Cliques proved to be useful but not as an interface. Quite a number of ECJ objects are Cliques, and they all follow the same pattern: a central repository which is globally accessible, storing a small N number of objects. This repository should have been moved into Clique itself, making Clique a class. But it wasn't. Additionally, the repository was a global (a static variable). This has prevented ECJ from being entirely modularized until recently, when we moved all these variables into Initializers for lack of a better place to put them.
Singletons never had a reason to be an Interface -- it's totally empty and there's nothing special about them. Ultimately we might delete them and just have them be Setups.
ParameterDatabase sits on top of PropertyList rather than XML. For good reason: XML didn't exist at the time. But I don't view this as a wart really: it's a feature. XML was never meant to be a data transfer format, and its misuse as one produces huge amounts of typing and syntactic errors. PropertyLists are much simpler and I'm glad I went with them. The disadvantage of PropertyLists is that they're flat.

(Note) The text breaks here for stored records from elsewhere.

(* ===== verification/MessageDefinitionCache.v ===== *)
(** * The message definition cache of the ROS 2 bridge

    [message_definition_cache.hpp] and [message_definition_cache.cpp]: a message
    type's definition is read from the share directory of its package, its
    dependencies are found with regular expressions, and [get_full_text] puts
    the definition and all it depends on into one text. *)

From Stdlib Require Import Strings.Ascii.
From S2P Require Import Prelude Regex.

Local Open Scope string_scope.
Local Open Scope list_scope.

(** ** Definitions and their identifiers *)

(** @src foxglove_bridge_base/include/foxglove_bridge/message_definition_cache.hpp:11-14 MessageDefinitionFormat *)
Inductive MessageDefinitionFormat := IDL | MSG.

(** [dependencies] is a [std::set]: sorted, without duplicates.
    @src foxglove_bridge_base/include/foxglove_bridge/message_definition_cache.hpp:16-21 MessageSpec *)
Record MessageSpec := mkMessageSpec {
  dependencies : list string;
  spec_text : string;
  spec_format : MessageDefinitionFormat;
}.

(** @src foxglove_bridge_base/include/foxglove_bridge/message_definition_cache.hpp:23-30 DefinitionIdentifier *)
Record DefinitionIdentifier := mkDefinitionIdentifier {
  di_format : MessageDefinitionFormat;
  package_resource_name : string;
}.

#[export] Instance MessageDefinitionFormat_eq_dec : EqDecision MessageDefinitionFormat.
Proof. solve_decision. Defined.
#[export] Instance DefinitionIdentifier_eq_dec : EqDecision DefinitionIdentifier.
Proof. solve_decision. Defined.
#[export] Instance DefinitionIdentifier_countable : Countable DefinitionIdentifier.
Proof.
  apply (inj_countable'
    (λ d, (match di_format d with IDL => false | MSG => true end, package_resource_name d))
    (λ p, mkDefinitionIdentifier (if p.1 then MSG else IDL) p.2)).
  by intros [[] n].
Defined.

(** The hash of the identifiers in the cache and in the set of seen dependencies;
    nothing but the order in which they are stored depends on it.
    @src foxglove_bridge_base/include/foxglove_bridge/message_definition_cache.hpp:59-65 DefinitionIdentifierHash *)
Definition DefinitionIdentifierHash `{StdHash MessageDefinitionFormat, StdHash string}
    (di : DefinitionIdentifier) : Z :=
  let h1 := std_hash (di_format di) in
  let h2 := std_hash (package_resource_name di) in
  Z.lxor h1 h2.

Lemma DefinitionIdentifierHash_range `{StdHash MessageDefinitionFormat, StdHash string} di :
  is_u64 (DefinitionIdentifierHash di).
Proof. apply lxor_u64; apply std_hash_range. Qed.

(** ** Regular expressions *)

Definition newline : ascii := "010".
Definition quote : ascii := "034".

Definition in_range (lo hi c : ascii) : bool :=
  (nat_of_ascii lo <=? nat_of_ascii c)%nat && (nat_of_ascii c <=? nat_of_ascii hi)%nat.

(** [[a-zA-Z0-9_]], the same with a slash, [\s], and [[^\]]]. *)
Definition word (c : ascii) : bool :=
  in_range "a" "z" c || in_range "A" "Z" c || in_range "0" "9" c || Ascii.eqb c "_".
Definition word_or_slash (c : ascii) : bool := word c || Ascii.eqb c "/".
Definition space (c : ascii) : bool := Ascii.eqb c " " || in_range "009" "013" c.
Definition not_bracket (c : ascii) : bool := negb (Ascii.eqb c "]").

(** @src ros2_foxglove_bridge/src/message_definition_cache.cpp:20-20 PACKAGE_TYPENAME_REGEX *)
Definition PACKAGE_TYPENAME_REGEX : regex :=
  Seq Bol (Seq (Group 1 (Plus word)) (Seq (Chr "/") (Seq (Opt (Lit "msg/"))
    (Seq (Group 2 (Plus word)) Eol)))).

(** @src ros2_foxglove_bridge/src/message_definition_cache.cpp:23-23 MSG_FIELD_TYPE_REGEX *)
Definition MSG_FIELD_TYPE_REGEX : regex :=
  Seq (Alt Bol (Chr newline)) (Seq (Star space) (Seq (Group 1 (Plus word_or_slash))
    (Seq (Opt (Seq (Chr "[") (Seq (Star not_bracket) (Chr "]")))) (Plus space)))).

(** @src ros2_foxglove_bridge/src/message_definition_cache.cpp:26-27 IDL_FIELD_TYPE_REGEX *)
Definition IDL_FIELD_TYPE_REGEX : regex :=
  Seq (Alt Bol (Chr newline)) (Seq (Lit "#include") (Seq (Plus space)
    (Seq (Alt (Chr quote) (Chr "<")) (Seq (Group 1 (Plus word_or_slash))
      (Seq (Lit ".idl") (Alt (Chr quote) (Chr ">"))))))).

(** ** Dependencies *)

(** @src ros2_foxglove_bridge/src/message_definition_cache.cpp:29-31 PRIMITIVE_TYPES *)
Definition PRIMITIVE_TYPES : list string :=
  ["bool"; "byte"; "char"; "float32"; "float64"; "int8"; "uint8";
   "int16"; "uint16"; "int32"; "uint32"; "int64"; "uint64"; "string"].

(** [std::set<std::string>::insert]: in the order of the bytes. *)
Fixpoint set_insert (x : string) (l : list string) : list string :=
  match l with
  | [] => [x]
  | y :: l' =>
      match String.compare x y with
      | Lt => x :: l
      | Eq => l
      | Gt => y :: set_insert x l'
      end
  end.

(** The text of a capture. *)
Definition captured (caps : list (nat * list ascii)) (n : nat) : string :=
  String.string_of_list_ascii (capture n caps).

Definition has_slash (s : string) : bool :=
  existsb (λ c, Ascii.eqb c "/") (String.list_ascii_of_string s).

(** The name a field's type goes by, if it is not primitive.
    @src ros2_foxglove_bridge/src/message_definition_cache.cpp:39-47 parse_msg_dependencies *)
Definition msg_dependency (package_context type : string) : option string :=
  if bool_decide (type ∈ PRIMITIVE_TYPES) then None
  else if negb (has_slash type) then Some (package_context +:+ "/" +:+ type)
  else Some type.

(** @src ros2_foxglove_bridge/src/message_definition_cache.cpp:33-50 parse_msg_dependencies *)
Definition parse_msg_dependencies (text package_context : string) : list string :=
  foldl (λ deps caps,
    match msg_dependency package_context (captured caps 1) with
    | Some d => set_insert d deps
    | None => deps
    end) [] (sregex_iterator MSG_FIELD_TYPE_REGEX (String.list_ascii_of_string text)).

(** @src ros2_foxglove_bridge/src/message_definition_cache.cpp:52-60 parse_idl_dependencies *)
Definition parse_idl_dependencies (text : string) : list string :=
  foldl (λ deps caps, set_insert (captured caps 1) deps)
    [] (sregex_iterator IDL_FIELD_TYPE_REGEX (String.list_ascii_of_string text)).

(** @src ros2_foxglove_bridge/src/message_definition_cache.cpp:62-72 parse_dependencies *)
Definition parse_dependencies (format : MessageDefinitionFormat)
    (text package_context : string) : list string :=
  match format with
  | MSG => parse_msg_dependencies text package_context
  | IDL => parse_idl_dependencies text
  end.

(** @src ros2_foxglove_bridge/src/message_definition_cache.cpp:74-83 extension_for_format *)
Definition extension_for_format (format : MessageDefinitionFormat) : string :=
  match format with MSG => ".msg" | IDL => ".idl" end.

Definition nl : string := String newline "".

(** @src ros2_foxglove_bridge/src/message_definition_cache.cpp:85-101 delimiter *)
Definition delimiter (definition_identifier : DefinitionIdentifier) : string :=
  "================================================================================" +:+ nl +:+
  (match di_format definition_identifier with MSG => "MSG: " | IDL => "IDL: " end) +:+
  package_resource_name definition_identifier +:+ nl.

(** The loop of [split_string] from [prev] on; it advances by the size of the
    delimiter, so one more than the length of the text is enough fuel unless
    the delimiter is empty.
    @src ros2_foxglove_bridge/src/message_definition_cache.cpp:109-115 split_string *)
Fixpoint split_from (fuel : nat) (delim str : string) (prev : nat) : option (list string) :=
  match fuel with
  | O => None
  | S fuel =>
      match String.index prev delim str with
      | Some pos =>
          rest ← split_from fuel delim str (pos + String.length delim);
          Some (String.substring prev (pos - prev) str :: rest)
      | None => Some [String.substring prev (String.length str - prev) str]
      end
  end.

(** @src ros2_foxglove_bridge/src/message_definition_cache.cpp:103-118 split_string *)
Definition split_string (str delim : string) : option (list string) :=
  split_from (S (String.length str)) delim str 0.

(** @src ros2_foxglove_bridge/src/message_definition_cache.cpp:120-124 MessageSpec::MessageSpec *)
Definition new_MessageSpec (format : MessageDefinitionFormat) (text package_context : string)
  : MessageSpec :=
  mkMessageSpec (parse_dependencies format text package_context) text format.

(** [std::filesystem::path::filename]: what follows the last slash. *)
Fixpoint path_filename (path : string) : string :=
  match path with
  | EmptyString => EmptyString
  | String c path' =>
      if has_slash path' then path_filename path'
      else if Ascii.eqb c "/" then path' else path
  end.

(** ** Loading *)

(** What the ament index and the file system hold.  Nothing changes them while
    a text is put together. *)
Class Ament := {
  package_share_directory : gmap string string;
  rosidl_interfaces : gmap string string;
  files : gmap string string;
}.

(** [msg_specs_by_definition_identifier_] *)
Abbreviation Cache := (gmap DefinitionIdentifier MessageSpec) (only parsing).

(** The cache and the local [seen_deps] of [get_full_text].
    @src foxglove_bridge_base/include/foxglove_bridge/message_definition_cache.hpp:72-73 MessageDefinitionCache *)
Record TextState := mkTextState {
  cache : gmap DefinitionIdentifier MessageSpec;
  seen_deps : gset DefinitionIdentifier;
}.

Section load.
Context `{Ament}.

(** What reading a definition from the file system gives.
    @src ros2_foxglove_bridge/src/message_definition_cache.cpp:132-171 MessageDefinitionCache::load_message_spec *)
Definition read_spec (di : DefinitionIdentifier) : result MessageSpec :=
  let name := package_resource_name di in
  match regex_match PACKAGE_TYPENAME_REGEX (String.list_ascii_of_string name) with
  | None => inl (StdException ("Invalid package resource name: " +:+ name))
  | Some m =>
      let package := captured m 1 in
      let filename := captured m 2 +:+ extension_for_format (di_format di) in
      match package_share_directory !! package with
      | None => inl (StdException "package not found")
      | Some share_dir =>
          match rosidl_interfaces !! package with
          | None => inl (DefinitionNotFoundError name)
          | Some index_contents =>
              match split_string index_contents nl with
              | None => inl (Undefined "split_string")
              | Some lines =>
                  match List.find (λ line, String.eqb (path_filename line) filename) lines with
                  | None => inl (DefinitionNotFoundError name)
                  | Some it =>
                      match files !! (share_dir +:+ "/" +:+ it) with
                      | None => inl (DefinitionNotFoundError name)
                      | Some contents => inr (new_MessageSpec (di_format di) contents package)
                      end
                  end
              end
          end
      end
  end.

(** @src ros2_foxglove_bridge/src/message_definition_cache.cpp:126-177 MessageDefinitionCache::load_message_spec *)
Definition load_message_spec (di : DefinitionIdentifier) : M TextState MessageSpec :=
  let! c := gets cache in
  match c !! di with
  | Some spec => ret spec
  | None =>
      let! spec := lift (read_spec di) in
      modify (λ s, mkTextState (emplace di spec (cache s)).1 (seen_deps s)) ;;;
      ret spec
  end.

(** [seen_deps.insert(dep).second] *)
Definition insert_seen (dep : DefinitionIdentifier) : M TextState bool :=
  let! inserted := gets (λ s, bool_decide (dep ∉ seen_deps s)) in
  modify (λ s, mkTextState (cache s) ({[ dep ]} ∪ seen_deps s)) ;;;
  ret inserted.

(** The loop over the dependencies of one definition.
    @src ros2_foxglove_bridge/src/message_definition_cache.cpp:187-195 MessageDefinitionCache::get_full_text *)
Fixpoint append_dependencies (rec : DefinitionIdentifier → M TextState string)
    (format : MessageDefinitionFormat) (deps : list string) (result : string)
  : M TextState string :=
  match deps with
  | [] => ret result
  | dep_name :: deps =>
      let dep := mkDefinitionIdentifier format dep_name in
      let! inserted := insert_seen dep in
      if inserted : bool then
        let! sub := rec dep in
        append_dependencies rec format deps (result +:+ nl +:+ delimiter dep +:+ sub)
      else append_dependencies rec format deps result
  end.

(** The recursive lambda.  The fuel bounds the depth of the recursion; running
    out of it would be an overflow of the stack.
    @src ros2_foxglove_bridge/src/message_definition_cache.cpp:183-197 MessageDefinitionCache::get_full_text *)
Fixpoint append_recursive (fuel : nat) (di : DefinitionIdentifier) : M TextState string :=
  match fuel with
  | O => throw (Undefined "stack overflow")
  | S fuel =>
      let! spec := load_message_spec di in
      append_dependencies (append_recursive fuel) (di_format di) (dependencies spec)
        (spec_text spec)
  end.

(** [catch (const DefinitionNotFoundError&)] *)
Definition catch_not_found {S A} (m : M S A) (h : M S A) : M S A := λ s,
  match m s with
  | (s', inl (DefinitionNotFoundError _)) => h s'
  | o => o
  end.

(** A computation with its own [seen_deps]. *)
Definition with_seen {A} (m : M TextState A) : M Cache A := λ c,
  let (s, r) := m (mkTextState c ∅) in (cache s, r).

(** @src ros2_foxglove_bridge/src/message_definition_cache.cpp:179-212 MessageDefinitionCache::get_full_text *)
Definition get_full_text (fuel : nat) (root : string)
  : M Cache (MessageDefinitionFormat * string) :=
  with_seen (catch_not_found
    (let! result := append_recursive fuel (mkDefinitionIdentifier MSG root) in
     ret (MSG, result))
    (let root_definition_identifier := mkDefinitionIdentifier IDL root in
     let! result := append_recursive fuel root_definition_identifier in
     ret (IDL, delimiter root_definition_identifier +:+ result))).
End load.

As a result, you see huge, long dotted parameters like "pop.subpop.0.species.pipe.source.0 = ec.gp.koza.CrossoverPipeline". A tree format like XML would solve this, sort of.
I wound up using Output's logging to write Individuals out to stdout and to various statistics files. I think this was an error. Later on the need would arise to write Individuals out to Writers and read them from Readers anyway. As a result Individuals all have methods for writing Individuals out to streams AND to log them in Output.
For a long time, ECJ has had two different ways for writing individuals out: one which is human-readable only, and one which can be read by humans and by machines. This allows GPIndividuals to be dumped in a "pretty" format and a "read-in" format. To pull off the trick of a human AND computer readable format, I constructed an encoding mechanism for numbers which included both their human-readable format and raw bits. It's called Code. A Coded double (2.932341) looks like this:
d4613785463717479022|2.932341|
Perhaps this might be better described as "human-decodable" rather than "human-readable". It worked well but parsing back in is slow (fine for files, bad for sockets). And the reading mechanism (a DecodeReturn tokenizer) is overly complex. Use of Code, Output, and other gunk makes ECJ's printFoo and readFoo methods quite difficult to understand.
The original code for island models used printIndividual and readIndividual to send individuals across streams. This is grotesquely inefficient, necessitating the creation of lots of Strings and lots of parsing. A much better approach would be to use DataInputStream and DataOutputStream, but I was concerned that this would result in even MORE ways to print and read Individuals. Well, we're going to bite the bullet and do it, for island models and the client/server evaluator at least.
public abstract void eval(final EvolutionState state, final int thread, final GPData input, final ADFStack stack, final GPIndividual individual, final Problem problem);
... it should have been something like
public abstract void eval(final GPData input, final GPContext context);